Records provided Block Start
(** ** Events leave the camera's handles alone *)

Lemma continues_refl (s : Session) : continues s s.
Proof.
  split; [reflexivity|]. split; [reflexivity|].
  split; exists []; symmetry; apply app_nil_r.
Qed.

Lemma continues_trans (s1 s2 s3 : Session) :
  continues s1 s2 -> continues s2 s3 -> continues s1 s3.
Proof.
  intros [Hc1 [Ho1 [[calls1 He1] [objs1 Hs1]]]] [Hc2 [Ho2 [[calls2 He2] [objs2 Hs2]]]].
  split; [congruence|]. split; [congruence|].
  split.
  - exists (calls1 ++ calls2)%list. rewrite He2, He1. symmetry. apply app_assoc.
  - exists (objs1 ++ objs2)%list. rewrite Hs2, Hs1. symmetry. apply app_assoc.
Qed.

Lemma steady_ret {A : Type} (a : A) : steady (ret a).
Proof. intros s. apply continues_refl. Qed.

Lemma steady_raise {A : Type} (ex : PyExc) : steady (@raise A ex).
Proof. intros s. apply continues_refl. Qed.

Lemma steady_lift {A : Type} (o : Outcome A) : steady (lift o).
Proof. intros s. apply continues_refl. Qed.

Lemma steady_call (c : EngineCall) : steady (call c).
Proof.
  intros s. split; [reflexivity|]. split; [reflexivity|]. split.
  - exists [c]. reflexivity.
  - exists []. symmetry. apply app_nil_r.
Qed.
(** * Gem sharing report: a model of [user_shared_gems]

    Source: [gem sharing/python/utils.py].  The routine builds a Drive
    service that impersonates an owner, pages through the file-listing
    endpoint, turns every file into one row of a table and normalises the
    three timestamp columns.

    Modelling choices.
    - The JSON objects of the listing are records whose fields are
      [option]s: [None] is an absent key, as [dict.get] reports it.  Field
      types follow the Drive v3 schema (strings, lists of objects).
    - The Drive service and the credential exchange are external: they are
      parameters of the development, acting on an abstract [World].
    - The routine runs in a state-and-error monad.  The state pairs the
      world with a ghost [history] of the exchanges with the listing
      endpoint, so that statements can speak about the requests issued.
    - [while True] is unbounded: the loop takes a fuel argument, and
      running out of it is the distinguished outcome [OutOfFuel].
    - pandas is external as well.  What the routine asks of it
      ([DataFrame] from a list of dicts, column read and write, [fillna],
      [strftime]) is written out.  The parse of line 64 is a pair of
      parameters: [parse_error] says whether the right-hand side of the
      line raises on a column, [to_datetime] gives the parsed column when
      it does not, [NaT] where the parse coerces.  What a statement
      assumes of the parse, it says as a hypothesis.
    - A missing value in a frame is one cell, [NA]: whether pandas keeps
      Python's [None] or stores [NA] depends on its version, and nothing
      the routine does tells them apart.
    - The [print] of line 18 is a call to a collaborator like the others. *)

From Stdlib Require Import String Ascii List Bool Arith NArith Lia DecimalString.
From stdpp Require Import base option list relations strings.
Import ListNotations.

Local Open Scope string_scope.
Local Open Scope list_scope.

(** ** Python values met by the routine *)

(** [not x] for a value that is a string or [None]: both [None] and the
    empty string are falsy. *)
Definition truthy (x : option string) : bool :=
  match x with
  | Some s => negb (String.eqb s "")
  | None => false
  end.

(** [a or b] on such values. *)
Definition py_or (a b : option string) : option string :=
  if truthy a then a else b.

(** [a or "literal"]: the right operand is a string, so is the result. *)
Definition py_or_else (a : option string) (b : string) : string :=
  match a with
  | Some s => if truthy a then s else b
  | None => b
  end.
Lemma existsb_weaken {A : Type} (f g : A -> bool) (l : list A) :
  (forall x, g x = true -> f x = true) ->
  existsb f l = false -> existsb g l = false.
Proof.
  intros Himp. induction l as [|y l IH]; [reflexivity|].
  simpl. intros H. apply orb_false_elim in H as [Hy Hl].
  rewrite (IH Hl), orb_false_r.
  destruct (g y) eqn:E; [|reflexivity].
  now rewrite (Himp y E) in Hy.
Qed.

Lemma read_back_or_else (supplied : jsval) (empty : json) :
  reread empty = empty ->
  read_back supplied empty (Some (reread (or_else supplied empty))).
Proof.
  intros Hempty. destruct supplied as [v|]; cbn [read_back or_else].
  - destruct (json_truthy v); [|now rewrite Hempty].
    split; [reflexivity|]. intros Hv. now rewrite reread_storable.
  - now rewrite Hempty.
Qed.

End RoundTrip.

Lemma Pages_create_route
      (uuid : string) (request : request) (d : db) (u : user) :
  session request d = Some u ->
  method request = "POST" -> path_of request = "/reports" ->
  Pages.onRequest uuid request d = createReport uuid request d (user_id u).
Proof.
  intros Hs Hm Hp.
  destruct (session_token _ _ _ Hs) as (token & Ht & Htr & Hu).
  unfold Pages.onRequest. rewrite Hm, Ht, Htr, Hu, Hp. reflexivity.
Qed.
(** ** Scanning: the loop shared by [findall] and [split]

    Both search for the leftmost match from the current position, record
    it, and continue from its end; after an empty match the next attempt
    at the same position must advance.  [scan] walks the text once:
    [skip] counts the characters still inside the last match and [gap]
    holds (reversed) the text since the last match.  The result lists
    each match with the gap before it and its branch, and the text after
    the last match. *)

Section Scan.

Variable here : bool -> option char -> pystr -> option (nat * nat).

Definition found := (pystr * nat * pystr)%type.

Definition emit (f : found) (r : list found * pystr) : list found * pystr :=
  (f :: fst r, snd r).

Fixpoint scan (p : option char) (s : pystr) (skip : nat) (gap : pystr)
    {struct s} : list found * pystr :=
  match s with
  | [] =>
      match skip, here false p [] with
      | O, Some (g, _) => ([(rev gap, g, [])], [])
      | _, _ => ([], rev gap)
      end
  | c :: tl =>
      match skip with
      | S j => scan (Some c) tl j gap
      | O =>
          match here false p s with
          | Some (g, S n) =>
              emit (rev gap, g, firstn (S n) s) (scan (Some c) tl n [])
          | Some (g, O) =>
              emit (rev gap, g, [])
                (match here true p s with
                 | Some (g', S n') =>
                     emit ([], g', firstn (S n') s) (scan (Some c) tl n' [])
                 | _ => scan (Some c) tl 0 [c]
                 end)
          | None => scan (Some c) tl 0 (c :: gap)
          end
      end
  end.

End Scan.

(** [pattern.findall(text)] for a pattern of [n] groups [(r0)|(r1)|...]:
    one tuple per match, holding the matched text in the slot of the
    branch that matched and the empty string elsewhere. *)
Definition group_tuple (n g : nat) (t : pystr) : list pystr :=
  map (fun i => if Nat.eqb i g then t else []) (seq 0 n).

Definition findall (gs : list regex) (text : pystr) : list (list pystr) :=
  map (fun f => group_tuple (length gs) (snd (fst f)) (snd f))
      (fst (scan (fun adv => match_groups adv gs 0) None text 0 [])).

(** [pattern.split(text)] for a pattern without groups: the gaps. *)
Definition split (r : regex) (text : pystr) : list pystr :=
  let res := scan (fun adv => match_groups adv [r] 0) None text 0 [] in
  map (fun f => fst (fst f)) (fst res) ++ [snd res].

(** [str.strip()] *)
Fixpoint lstrip (s : pystr) : pystr :=
  match s with
  | c :: tl => if Py_UNICODE_ISSPACE c then lstrip tl else s
  | [] => []
  end.
(** Lines 131-201, from the draft to the payload of the response. The
    image stage runs between the two batch checks and the four single
    checks and throws nothing. *)
Definition pipeline (input : GenerationRequest) (productData : Product)
    (draft : GeneratedArticle) : Completion (GenerationResponse Product) :=
  let language := targetLanguage input in
  let sectionBodies := map body (sections draft) in
  let* sectionCheck := spellcheckSections sectionBodies language in
  let* correctedFaqs := spellcheckFaqs (faqs draft) language in
  let highlights := composeGeoHighlights input in
  let generatedImages := imageStage (includeImages input) (imagePrompts draft) in
  let* titleCheck := runSpellcheck (title draft) language in
  let* metaCheck := runSpellcheck (metaDescription draft) language in
  let* excerptCheck := runSpellcheck (excerpt draft) language in
  let* ctaCheck := runSpellcheck (callToAction draft) language in
  Return (responsePayload productData
            (correctedArticle draft sectionCheck correctedFaqs
               titleCheck metaCheck excerptCheck ctaCheck)
            sectionCheck correctedFaqs titleCheck metaCheck excerptCheck ctaCheck
            highlights generatedImages).

(** The body of the [try] block, from the validated input on. [None]
    inside [Return] marks a draft outside its declared type. *)
Definition handle (input : GenerationRequest)
  : Completion (option (GenerationResponse Product)) :=
  let* productData := scrapeProductSnapshot (productUrl input) in
  let* parsed := assembleArticle (productUrl input) input productData in
  match Typed.as_GeneratedArticle parsed with
  | Some draft =>
      let* payload := pipeline input productData draft in
      Return (Some payload)
  | None => Return None
  end.

(** [POST] for a request body that passed [requestSchema.parse]: the
    payload with status 200, or the error with status 400 (lines
    220-232). *)
Definition POST (input : GenerationRequest) : option (HttpResponse Product) :=
  match handle input with
  | Return (Some payload) => Some (Json200 payload)
  | Return None => None
  | Throw error => Some (Json400 error)
  end.

(** *** The stages of a run *)

(** The draft of a run: the scraper and [assembleArticle] returned, and
    the normalised value has the declared type. *)
Definition Drafted (input : GenerationRequest) (productData : Product)
    (draft : GeneratedArticle) : Prop :=
  scrapeProductSnapshot (productUrl input) = Return productData
  /\ exists parsed,
       assembleArticle (productUrl input) input productData = Return parsed
       /\ Typed.as_GeneratedArticle parsed = Some draft.

(** The six spell checks of a run returned [ck]. *)
Definition Spellchecks (input : GenerationRequest) (draft : GeneratedArticle)
    (ck : Checks) : Prop :=
  let language := targetLanguage input in
  spellcheckSections (map body (sections draft)) language = Return (sectionCheck ck)
  /\ spellcheckFaqs (faqs draft) language = Return (faqCheck ck)
  /\ runSpellcheck (title draft) language = Return (titleCheck ck)
  /\ runSpellcheck (metaDescription draft) language = Return (metaCheck ck)
  /\ runSpellcheck (excerpt draft) language = Return (excerptCheck ck)
  /\ runSpellcheck (callToAction draft) language = Return (ctaCheck ck).

(** The payload of the run with draft [draft] and checks [ck]. *)
Definition payload_of (input : GenerationRequest) (productData : Product)
    (draft : GeneratedArticle) (ck : Checks) : GenerationResponse Product :=
  responsePayload productData
    (correctedArticle draft (sectionCheck ck) (faqCheck ck)
       (titleCheck ck) (metaCheck ck) (excerptCheck ck) (ctaCheck ck))
    (sectionCheck ck) (faqCheck ck) (titleCheck ck) (metaCheck ck)
    (excerptCheck ck) (ctaCheck ck)
    (composeGeoHighlights input)
    (imageStage (includeImages input) (imagePrompts draft)).

End Post.

(** ** The limiter (p-limit) *)

(** The queue discipline of [pLimit(concurrency)], as the image stage
    drives it. Handing a task to the limiter puts it in the queue and
    schedules a check; the check starts the head of the queue if fewer
    than [concurrency] tasks are active; a started task stays active until
    its call has settled and its [next] has run; [next] gives the place to
    the head of the queue. A task is the position of its prompt. *)
Module Limiter.

Record State : Type := mkState {
  submitted : nat;          (* prompts handed to the limiter so far *)
  queue : list nat;         (* waiting, first in first out *)
  checks : nat;             (* scheduled checks that have not run *)
  activeCount : nat;
  in_flight : list nat;     (* render calls started and not settled *)
  settled : nat;            (* calls settled whose [next] has not run *)
  started : list nat        (* every task started so far, in order *)
}.

Definition init : State :=
  {| submitted := 0; queue := []; checks := 0; activeCount := 0;
     in_flight := []; settled := 0; started := [] |}.

Inductive Event : Type :=
  | Submit            (* [limiter(fn)] for the next prompt of the map *)
  | Check             (* the check scheduled by a submission runs *)
  | Settle (task : nat)   (* the render call of [task] resolves or rejects *)
  | Next.             (* the [next] of a settled call runs *)

(** Start the head of the queue, if there is one. *)
Definition dequeue_run (s : State) : State :=
  match queue s with
  | task :: rest =>
      {| submitted := submitted s; queue := rest; checks := checks s;
         activeCount := S (activeCount s); in_flight := in_flight s ++ [task];
         settled := settled s; started := started s ++ [task] |}
  | [] => s
  end.

Fixpoint remove_task (task : nat) (l : list nat) : option (list nat) :=
  match l with
  | [] => None
  | t :: rest =>
      if Nat.eqb t task then Some rest
      else cons t <$> remove_task task rest
  end.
Records provided Block End
» **Required work**
The reply should hold only the lines of the listing above starting at the line containing "(draft : GeneratedArticle) (ck" and ending at the line containing "in_flight : list", exactly as written.

» **Response area**
    (draft : GeneratedArticle) (ck : Checks) : GenerationResponse Product :=
  responsePayload productData
    (correctedArticle draft (sectionCheck ck) (faqCheck ck)
       (titleCheck ck) (metaCheck ck) (excerptCheck ck) (ctaCheck ck))
    (sectionCheck ck) (faqCheck ck) (titleCheck ck) (metaCheck ck)
    (excerptCheck ck) (ctaCheck ck)
    (composeGeoHighlights input)
    (imageStage (includeImages input) (imagePrompts draft)).

End Post.

(** ** The limiter (p-limit) *)

(** The queue discipline of [pLimit(concurrency)], as the image stage
    drives it. Handing a task to the limiter puts it in the queue and
    schedules a check; the check starts the head of the queue if fewer
    than [concurrency] tasks are active; a started task stays active until
    its call has settled and its [next] has run; [next] gives the place to
    the head of the queue. A task is the position of its prompt. *)
Module Limiter.

Record State : Type := mkState {
  submitted : nat;          (* prompts handed to the limiter so far *)
  queue : list nat;         (* waiting, first in first out *)
  checks : nat;             (* scheduled checks that have not run *)
  activeCount : nat;
  in_flight : list nat;     (* render calls started and not settled *)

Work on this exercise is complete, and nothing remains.